2016-02-05

Feminine principle

Is this about feminism?  I don't know.

I don't like to be political.  It comes from having been brought up in science fiction and we only moved to reality when I was fifteen.  When you've sat up late at night arguing with two land squid and a talking metal box about whether the souls of extinct nihilist cacti should be allowed to marry...  well any minor differences of colour, gender or political persuasion begin to look irrelevant.

This definitely does come from challenging the idea that mechanical men should automatically be assumed to be, err, men.  Even the word "android" is inherently masculine.  "Gynoid" is the feminine equivalent and you don't hear that a lot.  "Homonoid" should probably be the correct term, but then there's "hominid".  Androids probably are hominids, which will freak the palaeontologists...

And don't get me started on the bias in assuming robots should be shaped like people—I mean it's barely true in the real world anyway.  You don't see many industrial robots in sit-down strikes.

Anyway, is this feminist?  I don't know.  Interpretation is, as ever, left as an exercise for the reader.








Feminine principle

Victoria builds a woman not from ribs.  Sugar, spice :
these also do not feature, this is a different creature...

If you have seen those sexy chromium androids,
drawn by that one guy from Japan.  Gynoids, I should say,
they're not right either, but one might do
as a starting point, although it needs some work.

Titanium blades to turbine round in thousands
of revolutions, a system always humming
if you press her with your ear.  You can also hear
the click of relays as she decides—to love or not to love—

so many losers she can't choose
who to reject first.  This is no bride for any Frankenstein,
this is Kevlar reinforcement on a spine of optical fibre.
This is nerve, in spades, and a cryogenic cool

as she slits fresh fruit with one surgical-steel nail
and raises it to bite.  You might,
and I will, envy the apple,
but, as Victoria says: that isn't the point.



2016-01-22

Numbers station

A Numbers Station is a Cold War artefact.  A weird short-wave radio station that transmits nothing but some distinctive sounds (often low quality music) punctuated by uninterpretable sequences of spoken numbers.

Clearly the whole point is that it won't mean anything, except to the very few lucky people who've been given the key.  It's a cheap and very private way of sending simple messages to Your Man in Halifax.  Nowadays one just emails; via encrypted channels, of course.

None of which stops the numbers stations from having a cult following, a bizarre style of their very own, and hoard of conspiracy theorists who stalk them.

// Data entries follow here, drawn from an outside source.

(** * A-LOG: structured logging for agent observability

    A shallow embedding of the instrumentation and event-correlation core
    of the A-LOG package:

    - [alog/auto.py]   : the reasoning extractor, [instrument_agent] and
                         the logging wrapper placed around agent methods;
    - [alog/core.py]   : the [ALogger] class (envelopes, sinks, trace ids);
    - [alog/otel_exporter.py] : the bridge that turns events into spans.

    Python strings are sequences of characters; a character is modelled by
    Rocq's [ascii] (the code points U+0000 .. U+00FF).  Python values are
    the inductive type [pyval]; dictionaries keep their insertion order and
    are association lists.  Effects (files, console, clock, uuid4, spans)
    are explicit in a [World] that every operation threads through. *)

From Stdlib Require Import List String Ascii ZArith Bool Arith Lia.
From Stdlib Require Import DecimalString Permutation.
Import ListNotations.

Set Implicit Arguments.
Set Warnings "-register-all".

(** [length] is the length of a list throughout. *)
#[local] Abbreviation length := Datatypes.length.

(* ================================================================== *)
(** * Python strings *)
(* ================================================================== *)

Definition pystr := list ascii.

(** A literal of the source. *)
Definition py (s : string) : pystr := list_ascii_of_string s.

Definition ascii_eqb (a b : ascii) : bool := Ascii.eqb a b.

Fixpoint pystr_eqb (a b : pystr) : bool :=
  match a, b with
  | [], [] => true
  | x :: a', y :: b' => ascii_eqb x y && pystr_eqb a' b'
  | _, _ => false
  end.

(** [str.isspace] on one character, for the code points below 256:
    TAB, LF, VT, FF, CR, FS, GS, RS, US, SPACE, NEL and NBSP. *)
Definition py_isspace (c : ascii) : bool :=
  let n := nat_of_ascii c in
  ((9 <=? n) && (n <=? 13)) || ((28 <=? n) && (n <=? 32))
  || (n =? 133) || (n =? 160).

(** [str.lstrip()], [str.rstrip()] and [str.strip()] without argument. *)
Fixpoint lstrip (s : pystr) : pystr :=
  match s with
  | [] => []
  | c :: t => if py_isspace c then lstrip t else s
  end.

Definition rstrip (s : pystr) : pystr := rev (lstrip (rev s)).

Definition strip (s : pystr) : pystr := rstrip (lstrip s).

(** [s.startswith(lit)]. *)
Fixpoint starts_with (lit s : pystr) : bool :=
  match lit, s with
  | [], _ => true
  | _ :: _, [] => false
  | a :: lit', b :: s' => ascii_eqb a b && starts_with lit' s'
  end.

(** Slices [s[:n]] and [s[n:]] for a non-negative [n]. *)
Definition slice_to (n : nat) (s : pystr) : pystr := firstn n s.
Definition slice_from (n : nat) (s : pystr) : pystr := skipn n s.

(* ================================================================== *)
(** * Python values *)
(* ================================================================== *)

(** A float is not interpreted: it is identified by an integer code, and
    the difference of two clock readings is the difference of the codes. *)
Definition pyfloat := Z.

Inductive pyval : Type :=
| VNone
| VBool (b : bool)
| VInt (z : Z)
| VFloat (f : pyfloat)
| VStr (s : pystr)
| VList (l : list pyval)
| VTuple (l : list pyval)
| VDict (d : list (pystr * pyval))
| VObj (cls : pystr) (truthy : bool).

(** [type(v).__name__] *)
Definition type_name (v : pyval) : pystr :=
  match v with
  | VNone => py "NoneType"
  | VBool _ => py "bool"
  | VInt _ => py "int"
  | VFloat _ => py "float"
  | VStr _ => py "str"
  | VList _ => py "list"
  | VTuple _ => py "tuple"
  | VDict _ => py "dict"
  | VObj cls _ => cls
  end.

(** Truth value of a value used as a condition. *)
Definition truthy (v : pyval) : bool :=
  match v with
  | VNone => false
  | VBool b => b
  | VInt z => negb (Z.eqb z 0)
  | VFloat f => negb (Z.eqb f 0)
  | VStr s => match s with [] => false | _ => true end
  | VList l | VTuple l => match l with [] => false | _ => true end
  | VDict d => match d with [] => false | _ => true end
  | VObj _ t => t
  end.

(** [d.get(k)] on an insertion-ordered dictionary. *)
Fixpoint assoc_get (A : Type) (k : pystr) (d : list (pystr * A)) : option A :=
  match d with
  | [] => None
  | (k', v) :: d' => if pystr_eqb k k' then Some v else assoc_get k d'
  end.

Definition dict_get (k : pystr) (v : pyval) : option pyval :=
  match v with
  | VDict d => assoc_get k d
  | _ => None
  end.

(** Exceptions: the class name, [str(e)], and whether the class derives
    from [Exception] (it does not for [KeyboardInterrupt], [SystemExit]
    and [GeneratorExit], which derive from [BaseException] only). *)
Record exc : Type := mkExc {
  exc_type : pystr;
  exc_msg : pystr;
  exc_is_Exception : bool
}.

Inductive outcome (A : Type) : Type :=
| Ok (a : A)
| Raise (e : exc).
Arguments Ok {A} a.
Arguments Raise {A} e.

(* ================================================================== *)
(** * auto.py: the reasoning extractor *)
(* ================================================================== *)

Definition TRACE_START : pystr := py "===REASONING_TRACE_START===".
Definition TRACE_END : pystr := py "===REASONING_TRACE_END===".
Arguments TRACE_START : simpl never.
Arguments TRACE_END : simpl never.

(** The match object of [re]: [m.start()], [m.end()] and [m.group(1)]. *)
Record re_match : Type := mkMatch {
  m_start : nat;
  m_end : nat;
  m_group1 : pystr
}.

(** The lazy group [(.*?)] followed by the literal [lit], tried at the
    head of [s]: the group is first tried empty and grows by one character
    (any character, the pattern is compiled with DOTALL) each time the
    literal does not follow.  Returns the group and the number of
    characters consumed, literal included. *)
Fixpoint lazy_dot_then (lit s : pystr) : option (pystr * nat) :=
  if starts_with lit s then Some ([], length lit)
  else match s with
       | [] => None
       | c :: s' =>
           match lazy_dot_then lit s' with
           | Some (g, n) => Some (c :: g, S n)
           | None => None
           end
       end.

(** The whole pattern [START(.*?)END] tried at the head of [s]. *)
Definition match_here (s : pystr) : option (pystr * nat) :=
  if starts_with TRACE_START s then
    match lazy_dot_then TRACE_END (skipn (length TRACE_START) s) with
    | Some (g, n) => Some (g, length TRACE_START + n)
    | None => None
    end
  else None.

(** [pattern.search]: the leftmost position at which the pattern matches;
    [pos] is the offset of [s] in the subject string. *)
Fixpoint search_from (pos : nat) (s : pystr) : option re_match :=
  match match_here s with
  | Some (g, n) => Some (mkMatch pos (pos + n) g)
  | None =>
      match s with
      | [] => None
      | _ :: s' => search_from (S pos) s'
      end
  end.

Definition pattern_search (s : pystr) : option re_match := search_from 0 s.

Definition _extract_reasoning_trace (output : pyval) : pyval * option pystr :=
  match output with
  | VStr s =>
      match pattern_search s with
      | None => (VStr (strip s), None)
      | Some m =>
          let reasoning := strip (m_group1 m) in
          let main_output :=
            strip (slice_to (m_start m) s ++ slice_from (m_end m) s) in
          (VStr main_output, Some reasoning)
      end
  | _ => (output, None)
  end.

(* ================================================================== *)
(** * The Python runtime and the world outside the process *)
(* ================================================================== *)

(** Built-ins of Python that the package calls on arbitrary values:
    [str(v)] and [repr(v)], which return a string or raise, the text that
    [json.dumps] writes for a JSON document, and the exception that the
    truth test of an object raises from its [__bool__] or [__len__], if
    it raises one (the truth value of a DataFrame or of a numpy array with
    several elements is a [ValueError]).  They are not code of the
    package and stay abstract. *)
Class PyBuiltins : Type := {
  py_str : pyval -> outcome pystr;
  py_repr : pyval -> outcome pystr;
  json_text : pyval -> pystr;
  bool_raises : pyval -> option exc
}.

(** [bool(v)] where the source tests a value of any class: the truth
    value, unless [v] is an object whose truth test raises. *)
Definition bool_of `{PyBuiltins} (v : pyval) : outcome bool :=
  match v with
  | VObj _ _ =>
      match bool_raises v with
      | Some e => Raise e
      | None => Ok (truthy v)
      end
  | _ => Ok (truthy v)
  end.

(** [str(v)] where the source applies it to a value that may already be a
    string, and the conversion done by an f-string field. *)
Definition str_of `{PyBuiltins} (v : pyval) : outcome pystr :=
  match v with
  | VStr s => Ok s
  | _ => py_str v
  end.

(** Decimal rendering of a length. *)
Definition str_of_nat (n : nat) : pystr :=
  py (NilZero.string_of_uint (Nat.to_uint n)).

(** The document that [json.loads] gives back for the line that
    [json.dumps] wrote: tuples come back as lists, and a value of another
    class makes [json.dumps] raise [TypeError]. *)
Fixpoint to_json (v : pyval) : outcome pyval :=
  match v with
  | VNone | VBool _ | VInt _ | VFloat _ | VStr _ => Ok v
  | VList l | VTuple l =>
      let fix items (l : list pyval) : outcome (list pyval) :=
        match l with
        | [] => Ok []
        | x :: r =>
            match to_json x with
            | Raise e => Raise e
            | Ok x' =>
                match items r with
                | Raise e => Raise e
                | Ok r' => Ok (x' :: r')
                end
            end
        end in
      match items l with
      | Ok l' => Ok (VList l')
      | Raise e => Raise e
      end
  | VDict d =>
      let fix fields (d : list (pystr * pyval)) : outcome (list (pystr * pyval)) :=
        match d with
        | [] => Ok []
        | (k, x) :: r =>
            match to_json x with
            | Raise e => Raise e
            | Ok x' =>
                match fields r with
                | Raise e => Raise e
                | Ok r' => Ok ((k, x') :: r')
                end
            end
        end in
      match fields d with
      | Ok d' => Ok (VDict d')
      | Raise e => Raise e
      end
  | VObj cls _ =>
      Raise (mkExc (py "TypeError")
               (py "Object of type " ++ cls ++ py " is not JSON serializable")
               true)
  end.

(** Levels of the [logging] module. *)
Inductive log_level : Type := DEBUG | INFO | WARNING | ERROR | CRITICAL.

(** A span handed to the tracing backend: its name and the calls of
    [set_attribute] made on it, in order. *)
Record span : Type := mkSpan {
  span_name : pystr;
  span_attrs : list (pystr * pyval)
}.

(** The world: the files (a JSONL file is the list of the documents of its
    lines; [None] when the path does not exist), the calls made on the
    console logger, the spans ended, and what the environment answers:
    the n-th [uuid4()], the n-th clock reading (as [time.time()] and as an
    ISO timestamp), whether the n-th opening of a file fails with an
    [OSError], and whether the n-th call of the tracer fails. *)
Record World : Type := mkWorld {
  files : pystr -> option (list pyval);
  console : list (log_level * pystr);
  spans : list span;
  uuid_src : nat -> pystr;
  uuid_ctr : nat;
  time_src : nat -> pyfloat;
  iso_src : nat -> pystr;
  clock_ctr : nat;
  io_fault : nat -> option pystr;
  io_ctr : nat;
  tracer_fault : nat -> option exc;
  tracer_ctr : nat;
  otel_installed : bool
}.

Definition set_files (f : pystr -> option (list pyval)) (w : World) : World :=
  mkWorld f (console w) (spans w) (uuid_src w) (uuid_ctr w) (time_src w)
    (iso_src w) (clock_ctr w) (io_fault w) (io_ctr w) (tracer_fault w)
    (tracer_ctr w) (otel_installed w).

Definition log_console (lvl : log_level) (msg : pystr) (w : World) : World :=
  mkWorld (files w) (console w ++ [(lvl, msg)]) (spans w) (uuid_src w)
    (uuid_ctr w) (time_src w) (iso_src w) (clock_ctr w) (io_fault w)
    (io_ctr w) (tracer_fault w) (tracer_ctr w) (otel_installed w).

Definition end_span (s : span) (w : World) : World :=
  mkWorld (files w) (console w) (spans w ++ [s]) (uuid_src w) (uuid_ctr w)
    (time_src w) (iso_src w) (clock_ctr w) (io_fault w) (io_ctr w)
    (tracer_fault w) (tracer_ctr w) (otel_installed w).

(** [str(uuid.uuid4())] *)
Definition uuid4 (w : World) : pystr * World :=
  (uuid_src w (uuid_ctr w),
   mkWorld (files w) (console w) (spans w) (uuid_src w) (S (uuid_ctr w))
     (time_src w) (iso_src w) (clock_ctr w) (io_fault w) (io_ctr w)
     (tracer_fault w) (tracer_ctr w) (otel_installed w)).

Pulsars are relatively mundane in comparison.  They're neutron stars: single atomic nuclei the size of small industrial cities; the remnants of dead stars that weren't quite large enough to form black holes; spinning spheres with surfaces moving at sizeable fractions of the speed of light; powerful radio beacons "chirping" so precisely they were originally labelled "LGM" for "Little Green Men"—which they aren't, of course.

So nothing to write home about, really.








Numbers station


A song of distant, static-abraded numbers
the mechanism unwindsmonotonic and discrete.
It had an edge once, but not now
so neat as the mind recalls it.  There's a gap...

...around the days she faked, in faking lived
and now has left behind.  Don't think about the boy
and forget the laughter pastedcrudelybetween the mind
and the point, too far to guess, where a neutron star spun...

...down, the definitive direction: empires, cricket balls,
angels tumble from the blue, and in doing so
draw nearer.  The man reached for her once; unknowing,
implored some sweaty comfort for the fall...

...to pass the time, she builds a short-wave radio
from wreckage in the tracking station.
She turns the dial to sample languages; shrapnel
of news and song; the soul of the pulsar chirps...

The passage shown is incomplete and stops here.